Before getting the notice, Adams was hoping Kaua‘i could open up safely so he could sit down with his building owner and work towards a solution of paying pack his deferred rent over the nine remaining years of his lease.
“We were able to stay open, and we have made it through the last months through the amazing generosity of this community,” Adams said. “It’s been a long walk for all of us, and we can’t thank you all enough for your support during this time.”
Adams said he was able to contact the lawyers involved and send over a proposal for repayment based around the unknown future on Kaua‘i, but to his dismay it was refused and countered with a proposal that wouldn’t work for him financially.
“It’s not possible for us to accept both legally and financially, due to our nonprofit status,” Adams said. “It has put all of us here at Ha in a difficult spot.”
Ha Coffee Bar is owned by Seaside Kaua‘i, a church community, and the church does not make anything from Ha.
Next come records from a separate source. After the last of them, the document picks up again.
(* ===== verification/Symbols.v ===== *)
(** The tables of debug symbols and the lookups in them (src/symbols.rs):
    functions and their address ranges, inlined calls, line numbers, names. *)
From Stdlib Require Import ZArith Lia.
From stdpp Require Import base list gmap sorting.
From S2P Require Import Prelude Errors Serial LineInfo MergeIterator.
Open Scope Z_scope.

(** A byte string; [<] on [&[u8]] is lexicographic. *)
Abbreviation bytes := (list Z) (only parsing).
Fixpoint bytes_compare (a b : bytes) : comparison :=
  match a, b with
  | [], [] => Eq
  | [], _ :: _ => Lt
  | _ :: _, [] => Gt
  | x :: a, y :: b => match x ?= y with Eq => bytes_compare a b | c => c end
  end.
Definition bytes_lt (a b : bytes) : bool := match bytes_compare a b with Lt => true | _ => false end.

(** Offset of an entry in .debug_info; [usize::MAX] stands for none. *)
Abbreviation DieOffset := Z (only parsing).

(** ** Functions *)

(** Address of the first instruction, or [FUNCTION_ADDR_MAX] plus an offset in
    .debug_info for a function that is only inlined. *)
Abbreviation FunctionAddr := Z (only parsing).
Definition FUNCTION_ADDR_MAX : Z := 2 ^ 60.
Definition FunctionAddr_new (addr : Z) : FunctionAddr := if FUNCTION_ADDR_MAX <=? addr then FUNCTION_ADDR_MAX - 1 else addr.
Definition FunctionAddr_inline (die : DieOffset) : partial FunctionAddr :=
  _ ← rassert (die <? FUNCTION_ADDR_MAX); Ret (FUNCTION_ADDR_MAX + die).
Definition addr_of (a : FunctionAddr) : option Z := if a <? FUNCTION_ADDR_MAX then Some a else None.
Definition is_addr (a : FunctionAddr) : bool := a <? FUNCTION_ADDR_MAX.

Module FunctionFlags.
Definition SENTINEL : Z := 0x1.
Definition SECTION : Z := 0x2.
Definition SYMTAB : Z := 0x4.
Definition INLINED : Z := 0x8.
End FunctionFlags.
Definition contains_flag (flags f : Z) : bool := Z.land flags f =? f.

Inductive LanguageFamily := Cpp | Rust | OtherLanguage | UnknownLanguage | InternalLanguage.

Record FunctionInfo := mkFn {
  f_addr : FunctionAddr;
  die : DieOffset;
  entry_addr : Z;
  prev_addr : FunctionAddr;
  mangled_name : bytes;
  shard_idx : nat;
  flags : Z;
  language : LanguageFamily;
  levels_range : nat * nat
}.
Definition num_levels (f : FunctionInfo) : nat := (levels_range f).2 - (levels_range f).1 - 1.
Definition debug_info_offset (f : FunctionInfo) : option DieOffset := if die f =? U64_MAX then None else Some (die f).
Its mission is to help people in the community.
Adams said he remains hopeful, and is seeking community partnerships or other solutions to stay open.
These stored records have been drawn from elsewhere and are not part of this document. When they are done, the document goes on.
Lemma line_sources_ok shs addr b0 : shards_sorted shs -> exists srcs b, line_sources shs addr b0 = Ret (srcs, b) /\
  greatest_below shs addr b0 b /\ Forall (source_ok addr b) srcs /\ (forall l, l ∈ concat srcs -> l ∈ all_lines shs) /\
  (forall l, l ∈ all_lines shs -> b <= l_addr l -> l ∈ concat srcs).
Proof.
  revert b0; induction shs as [|sh shs IH]; intros b0 Hs; cbn [line_sources].
  { exists [], b0. split; [done|]. split; [split; [lia|]; split; [by left|]; intros l Hl; by apply elem_of_nil in Hl|]. split; [constructor|]. done. }
  apply Forall_cons in Hs as [[Hsh Hok] Hs]. set (i := partition_point _ _). pose proof (sorted_partition _ addr Hsh) as Hpart. fold i in Hpart. cbv zeta in Hpart.
  set (r := if (0 <? i)%nat then _ else _).
  assert (Hr : exists j b1, r = Ret (j, b1) /\ b0 <= b1 /\ (b1 = b0 \/ (b1 <= addr /\ exists l, l ∈ addr_to_line sh /\ l_addr l = b1)) /\
    (forall l, l ∈ addr_to_line sh -> l_addr l <= addr -> l_addr l <= b1) /\ (j <= i)%nat /\ (i <= S j)%nat /\
    (forall l, addr_to_line sh !! j = Some l -> l_addr l <= addr -> l_addr l <= b1) /\
    (forall k l, (k < j)%nat -> addr_to_line sh !! k = Some l -> l_addr l < b1)).
  { unfold r. destruct (Nat.ltb_spec 0 i) as [Hi|Hi].
    - destruct (lookup_lt_is_Some_2 (addr_to_line sh) (i - 1)%nat) as [l0 Hl0].
      { pose proof (partition_point_le (fun l => l_addr l <=? addr) (addr_to_line sh)). fold i in H. lia. }
      rewrite Hl0. cbn [lift_opt mbind outcome_bind]. exists (i - 1)%nat, (Z.max b0 (l_addr l0)). split; [done|]. split; [lia|].
      assert (Hle0 : l_addr l0 <= addr) by (apply (Hpart (i - 1)%nat l0 Hl0); lia).
      assert (Hall : forall k l, addr_to_line sh !! k = Some l -> l_addr l <= addr -> l_addr l <= l_addr l0).
      { intros k l Hk Hle. apply (Hpart k l Hk) in Hle. destruct (decide (k = i - 1)%nat) as [->|]; [simplify_eq; lia|].
        pose proof (StronglySorted_lookup _ _ Hsh k (i - 1)%nat l l0 ltac:(lia) Hk Hl0). simpl in *. lia. }
      split; [destruct (Z.max_spec b0 (l_addr l0)) as [[_ ->]|[_ ->]]; [right; split; [done|]; exists l0; split; [by eapply list_elem_of_lookup_2|done]|by left]|].
      split; [intros l [k Hk]%list_elem_of_lookup Hle; specialize (Hall k l Hk Hle); lia|]. split; [lia|]. split; [lia|].
      split; [intros l Hl; simplify_eq; lia|]. intros k l Hlt Hk. pose proof (StronglySorted_lookup _ _ Hsh k (i - 1)%nat l l0 Hlt Hk Hl0). simpl in *. lia.
    - exists i, b0. split; [done|]. split; [lia|]. split; [by left|].
      split; [intros l [k Hk]%list_elem_of_lookup Hle; apply (Hpart k l Hk) in Hle; lia|]. split; [lia|]. split; [lia|].
      split; [intros l Hl Hle; apply (Hpart i l Hl) in Hle; lia|]. intros; lia. }
  destruct Hr as (j&b1&->&Hb01&Hb1&Hbelow&Hji&Hij&Hhead&Hdropped). cbn [mbind outcome_bind].
  destruct (IH b1 Hs) as (srcs&b&->&Hg&Hsrcs&Hsub&Hsup). cbn [mbind outcome_bind].
  pose proof (greatest_cons _ sh _ b0 _ _ Hg Hb01 Hb1 Hbelow) as Hg'. pose proof Hg as (Hb1b&_&_).
  assert (Hin : forall k l, addr_to_line sh !! k = Some l -> b <= l_addr l -> l ∈ drop j (addr_to_line sh)).
  { intros k l Hk Hle. destruct (decide (k < j)%nat) as [Hlt|Hge]; [specialize (Hdropped k l Hlt Hk); lia|].
    apply list_elem_of_lookup. exists (k - j)%nat. rewrite lookup_drop. by replace (j + (k - j))%nat with k by lia. }
  destruct (Nat.ltb_spec j (length (addr_to_line sh))) as [Hj|Hj].
  - exists (drop j (addr_to_line sh) :: srcs), b. split; [done|]. split; [done|]. split; [|split].
    + constructor; [|done]. split; [by apply strictly_sorted_drop|]. split; [by apply Forall_drop|].
      destruct (drop j (addr_to_line sh)) as [|x rest] eqn:Ed; [apply (f_equal length) in Ed; rewrite length_drop in Ed; simpl in Ed; lia|].
      assert (Hx : addr_to_line sh !! j = Some x) by (rewrite <- (Nat.add_0_r j), <- lookup_drop, Ed; done).
      split; [intros Hle; specialize (Hhead x Hx Hle); lia|]. apply Forall_lookup. intros k l Hk.
      assert (Hl : addr_to_line sh !! (j + S k)%nat = Some l) by (rewrite <- lookup_drop, Ed; done).
      destruct (Z.ltb_spec addr (l_addr l)) as [|Hle]; [done|]. apply (Hpart _ l Hl) in Hle. lia.
    + intros l Hl. cbn [concat] in Hl. apply all_lines_cons. apply elem_of_app in Hl as [Hl|Hl]; [left|right; by apply Hsub].
      apply list_elem_of_lookup in Hl as [k Hk]. rewrite lookup_drop in Hk. by eapply list_elem_of_lookup_2.
    + intros l [Hl|Hl]%all_lines_cons Hle; cbn [concat]; apply elem_of_app; [left|right; by apply Hsup].
      apply list_elem_of_lookup in Hl as [k Hk]. by eapply Hin.
  - exists srcs, b. split; [done|]. split; [done|]. split; [done|]. split.
    + intros l Hl. apply all_lines_cons. right. by apply Hsub.
    + intros l [Hl|Hl]%all_lines_cons Hle; [|by apply Hsup]. apply list_elem_of_lookup in Hl as [k Hk].
      pose proof (Hin k l Hk Hle) as Hd. rewrite drop_ge in Hd by lia. by apply elem_of_nil in Hd.
Qed.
“We do want to continue to serve this great community, but to do so requires a mindset of partnership towards serving the community of Kaua‘i and Hawai‘i,” Adams said.
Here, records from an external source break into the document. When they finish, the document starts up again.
(** A range starts where a range of its subfunction or of an inlined call below
    it starts. *)
Definition came_from P (l : nat) (sf : Subfunction) : Prop :=
  exists e L s, e ∈ P /\ signed_level e = Z.of_nat L + 1 /\ (l <= L)%nat /\ ev_addr e = from sf /\
    ancestor sfs (L - l) (subfunction_idx e) = Some s /\ sf = with_addr_range s (addr_range sf).
Record ranges_inv P (a : Z) (n : nat) f : Prop := {
  ri_from : forall l i sf, f l !! i = Some sf -> came_from P l sf;
  ri_open : forall l i sf, f l !! i = Some sf -> is_open n f l i -> from sf <= a;
  ri_closed : forall l i sf, f l !! i = Some sf -> ~ is_open n f l i -> from sf < upto sf <= a;
  ri_sorted : forall l i j sf sf', (i < j)%nat -> f l !! i = Some sf -> f l !! j = Some sf' -> upto sf <= from sf';
  ri_nested : forall l j sf, f (S l) !! j = Some sf -> exists i sf', f l !! i = Some sf' /\ from sf' <= from sf /\
    (is_open n f l i \/ (~ is_open n f (S l) j /\ upto sf <= upto sf'))
}.
(** Level [l] covers [x]. *)
Definition covered (n : nat) f (l : nat) (x : Z) : Prop :=
  exists i sf, f l !! i = Some sf /\ from sf <= x /\ (is_open n f l i \/ x < upto sf).

Lemma is_open_dec n f l i : is_open n f l i \/ ~ is_open n f l i.
Proof. unfold is_open. lia. Qed.

Lemma ranges_advance P P' a a' n f : ranges_inv P a n f -> a <= a' -> (forall e, e ∈ P -> e ∈ P') -> ranges_inv P' a' n f.
Proof.
  intros [H1 H2 H3 H4 H5] Ha HP. split; try done.
  - intros l i sf Hi. destruct (H1 l i sf Hi) as (e&L&s&He&Hs). exists e, L, s. split; [auto|done].
  - intros l i sf Hi Ho. specialize (H2 l i sf Hi Ho). lia.
  - intros l i sf Hi Ho. specialize (H3 l i sf Hi Ho). lia.
Qed.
“It’s possible, yes. But big things would have to change with our building’s owner to see that come through, and we are out of resources or leverage to see that happen.”
Ashlin Matsuyama has been working at Ha for five years, and echoes Adams’ thoughts when she first heard of the situation.
“There was hope that Ha would still be able to remain open,” Matsuyama said, “And that the landlord would understand that we are in the middle of tragic times. I understand he has bills to pay, and everyone is struggling in that. I can see both sides. It’s just really lame that he is going to kick out a whole family of people just for that.”
While faced with an obstacle, Adams is reaching out to the community, still standing strong.
“So, if you have ideas, contacts and opportunities, or just want to help, let us know, as we have some great people working for us that we would love to continue to support,” Adams said.
“We are working on a few plans as well, and will keep you posted. We are also working with the RSBA (Rice Street Business Association) on a media push to talk more about where we are at and look at how maybe you might want to partner with us with whatever is ahead.
“This is not the end, it’s just a beginning that we all did not expect,” Adams said. “We have hearts full of thankfulness and respect for a bigger story that is always at work.”
The County of Kaua‘i encourages businesses to check out resources on their Kaua‘i Forward website at kauaiforward.com/business/#businesses.